The other issue is that PUFAs are stored and utilized differently in the body than saturated fat.  Although both PUFAs and saturated fat can be burned for fuel, sport nutrition researchers are well aware that muscles quite effectively burn saturated fat, especially in athletes. Not the message the Heart Association wants you to hear.  Whereas, studies show that it can take up to two years to get rid of seed oils that are concentrated in your tissues.   

Regarding low carb, I go back to my book, The Seductive Land of Carbs (2015).  Everyone has a carbohydrate tolerance and your gut microbes give some indication of what that tolerance may be.  Our focus should not necessarily be “low carb” for everyone, but lowER carb depending on how much a person consumes.  Some people may just need to cut back by 25-50 grams a day, while making other changes. 

And not to forget, regardless of some wanting to dismiss the role of sugar, and put it all on seed oils, the primary role of carbohydrate is to provide fuel for muscles and the brain.

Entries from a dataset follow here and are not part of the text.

Lemma executor_run_ends config polls seen tr s claimed :
  executor_ok claimed seen tr s →
  draining s ∨ (∃ d, lease_of s = Some d ∧ Forall (late_poll d) polls) →
  (turns_left s ≤ length polls)%nat → ended (executor_run config polls s).2 = true.
Proof.
  revert seen tr s. induction polls as [|p rest IH]; intros seen tr s H Hm Hlen.
  { cbn in *. destruct H as [_ H]. destruct s as [x| | | | |]; try done; [|cbn in Hlen; lia..].
    cbn in Hlen. case_match; lia. }
  destruct (ended s) eqn:He; [by rewrite executor_run_ended|].
  rewrite executor_run_cons. cbn [snd].
  assert (Hp : must_end p s).
  { destruct Hm as [|(d & Hd & Hl)]; [by left|]. right. exists d. by inv Hl. }
  destruct (executor_step_ends config p _ _ s _ H Hp He) as [Hlt Hnext].
  eapply IH; [by apply executor_step_ok| |cbn in Hlen; lia].
  destruct Hnext as [|[Hnd Hl]]; [by left|]. right. rewrite Hl.
  destruct Hm as [|(d & Hd & Hf)]; [done|]. exists d. by inv Hf.
Qed.

Lemma turns_left_bound s : (turns_left s ≤ 6)%nat.
Proof. destruct s; cbn; repeat case_match; lia. Qed.

(** * Properties *)

(** C10: a handler runs only under a lease. Whatever the order in which the
    tokens, the timers, the renewals and the handler become ready, every poll
    of the handler, the cleanup after a revoke or a failed renewal included,
    comes at an instant before the last confirmed local deadline, which is
    that of the claim or of a renewal that was committed. *)
Theorem handler_runs_inside_the_lease config claim now polls at_instant deadline :
  HandlerPolled at_instant deadline ∈ (execution config claim now polls).1 →
  at_instant < deadline
  ∧ confirmed_by (samples_of polls) (acl_lease_deadline claim) deadline.
Proof. apply (proj1 (execution_ok config claim now polls)). Qed.

(** The database clock is [offset] nanoseconds from the local one and gives
    whole milliseconds. *)
Definition database_clock (offset : Z) (local : Instant) : DbMillis :=
  (local + offset) / NANOS_PER_MILLI.

(** From the sample on and before the deadline, the lease has not expired on the
    database clock, wherever between [started] and the answer the clock was
    read. *)
Definition inside_lease (started : Instant) (now expires_at : DbMillis) (deadline : Instant)
    : Prop :=
  ∀ offset sampled, started ≤ sampled → now = database_clock offset sampled →
  ∀ t, started ≤ t < deadline → database_clock offset t < expires_at.

(** The row a committed renewal leaves, and the local deadline it returns. *)
Definition renewal_recorded (claim : ActivityClaim) (started : Instant) (e : Env)
    (renewed : Renewed) (d' : Db) : Prop :=
  ∃ r' expires_at,
    db_activity d' !! ac_id (acl_row claim) = Some r'
    ∧ ac_lease_token r' = Some (acl_lease_token claim)
    ∧ ac_attempt_count r' = acl_attempt_number claim
    ∧ ac_lease_expires_at r' = Some expires_at
    ∧ expires_at = env_clock e 0 + ac_lease_duration_millis (acl_row claim)
    ∧ match renewed with
      | Held deadline => ac_status r' = ActRunning
          ∧ inside_lease started (env_clock e 0) expires_at deadline
      | Revoked deadline => ac_status r' = ActCancelling
          ∧ inside_lease started (env_clock e 0) expires_at deadline
      end.

Lemma local_deadline_inside started now duration expires_at deadline :
  checked_plus_millis now duration = Some expires_at →
  lease_deadline_from_sample started duration = Ok deadline →
  inside_lease started now expires_at deadline.
Proof.
  intros [-> _]%i64_checked_add_Some (n & Hn%ok_or_Ok & Hd%ok_or_Ok)%res_bind_Ok.
  assert (n = duration ∧ 0 ≤ n) as [-> Hpos] by (revert Hn; ranges). unfold instant_checked_add in Hd.
  destruct (_ <? _); [|done]. injection Hd as <-.
  intros offset sampled Hs -> t Ht. unfold database_clock, NANOS_PER_MILLI in *.
  pose proof (Z.mod_pos_bound (sampled + offset) 1000000).
  pose proof (Z.div_mod (sampled + offset) 1000000).
  apply Z.div_lt_upper_bound; lia.
Qed.

(** A transaction that begins with a sample of the clock. *)
Lemma wp_sampled {A} Ψ (k : DbMillis → Tx A) (e : Env) d d' a Φ :
  wp Ψ (k (env_clock e 0)) e d Φ →
  transaction e (let! now := database_now_millis in k now) d = (Ok a, d') → Φ a d'.
Proof.
  intros Hk. specialize (Hk 1%nat 0%nat). unfold transaction, tx_bind, database_now_millis. cbn.
  destruct (k _ _ _) as [[b s]|]; [|done]. by intros [= <- <-].
Qed.

(** C13: the local deadline of a renewal is inside the persisted lease. When a
    heartbeat commits, the row holds the claim's lease until the database
    clock's [now] plus the lease duration, [Held] says that the attempt is
    running and [Revoked] that it is cancelling; and at every local instant
    from the sample on and before the returned deadline, the database clock,
    which is any fixed offset from the local one, gives whole milliseconds and
    was read at or after the sample, is before the persisted expiry. *)
Theorem renewal_is_conservative claim started (e : Env) (d d' : Db) renewed :
  transaction e (heartbeat_once claim started) d = (Ok renewed, d') →
  renewal_recorded claim started e renewed d'.
Proof.
  unfold heartbeat_once. apply (wp_sampled any_error). repeat run_step;
    match goal with
    | Hd : lease_deadline_from_sample _ _ = Ok _, He : checked_plus_millis _ _ = Some _,
      Hl : leased_activity _ _ = true |- _ =>
        pose proof (local_deadline_inside _ _ _ _ _ He Hd);
        apply i64_checked_add_Some in He as [-> _];
        apply andb_true_iff in Hl as [_ [Hattempt Htoken]%bool_decide_eq_true]
    end;
    do 2 eexists; cbn; rewrite lookup_insert_eq; split_and!; done.
Qed.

Largely, your requirement depends on your activity level.  So if you are leading a sedentary life, chances are at some point, you may not be able to eat a “normal” amount of carbs or the amount you used to consume to maintain a healthy weight and metabolism.  Again, N=1 here.   

The ratio of macronutrients is so important for everyone.  First and foremost, figure out protein needs based on ideal body weight, then hash out the carbs and fat, based on activity and the quality of foods consumed.  Aim to leave out the seed oils. You won’t starve, there are plenty of options and more and more food products are coming out that taste good and don’t use seed oils. It is a lifestyle change. As with anything, the dose makes the poison but because of genetics and other factors, some people may be more at risk.

Back to the original point, we have two major constituents of processed food, sugar and seed oil fats at the forefront being critiqued for their contribution to rising chronic disease, inflammation and obesity.  Each of these are ripe for discussion and education. My job as a RD and RN is to objectively research the risks and benefits so the public can make informed choices. Every dietitian on the planet should be discussing this with their patients.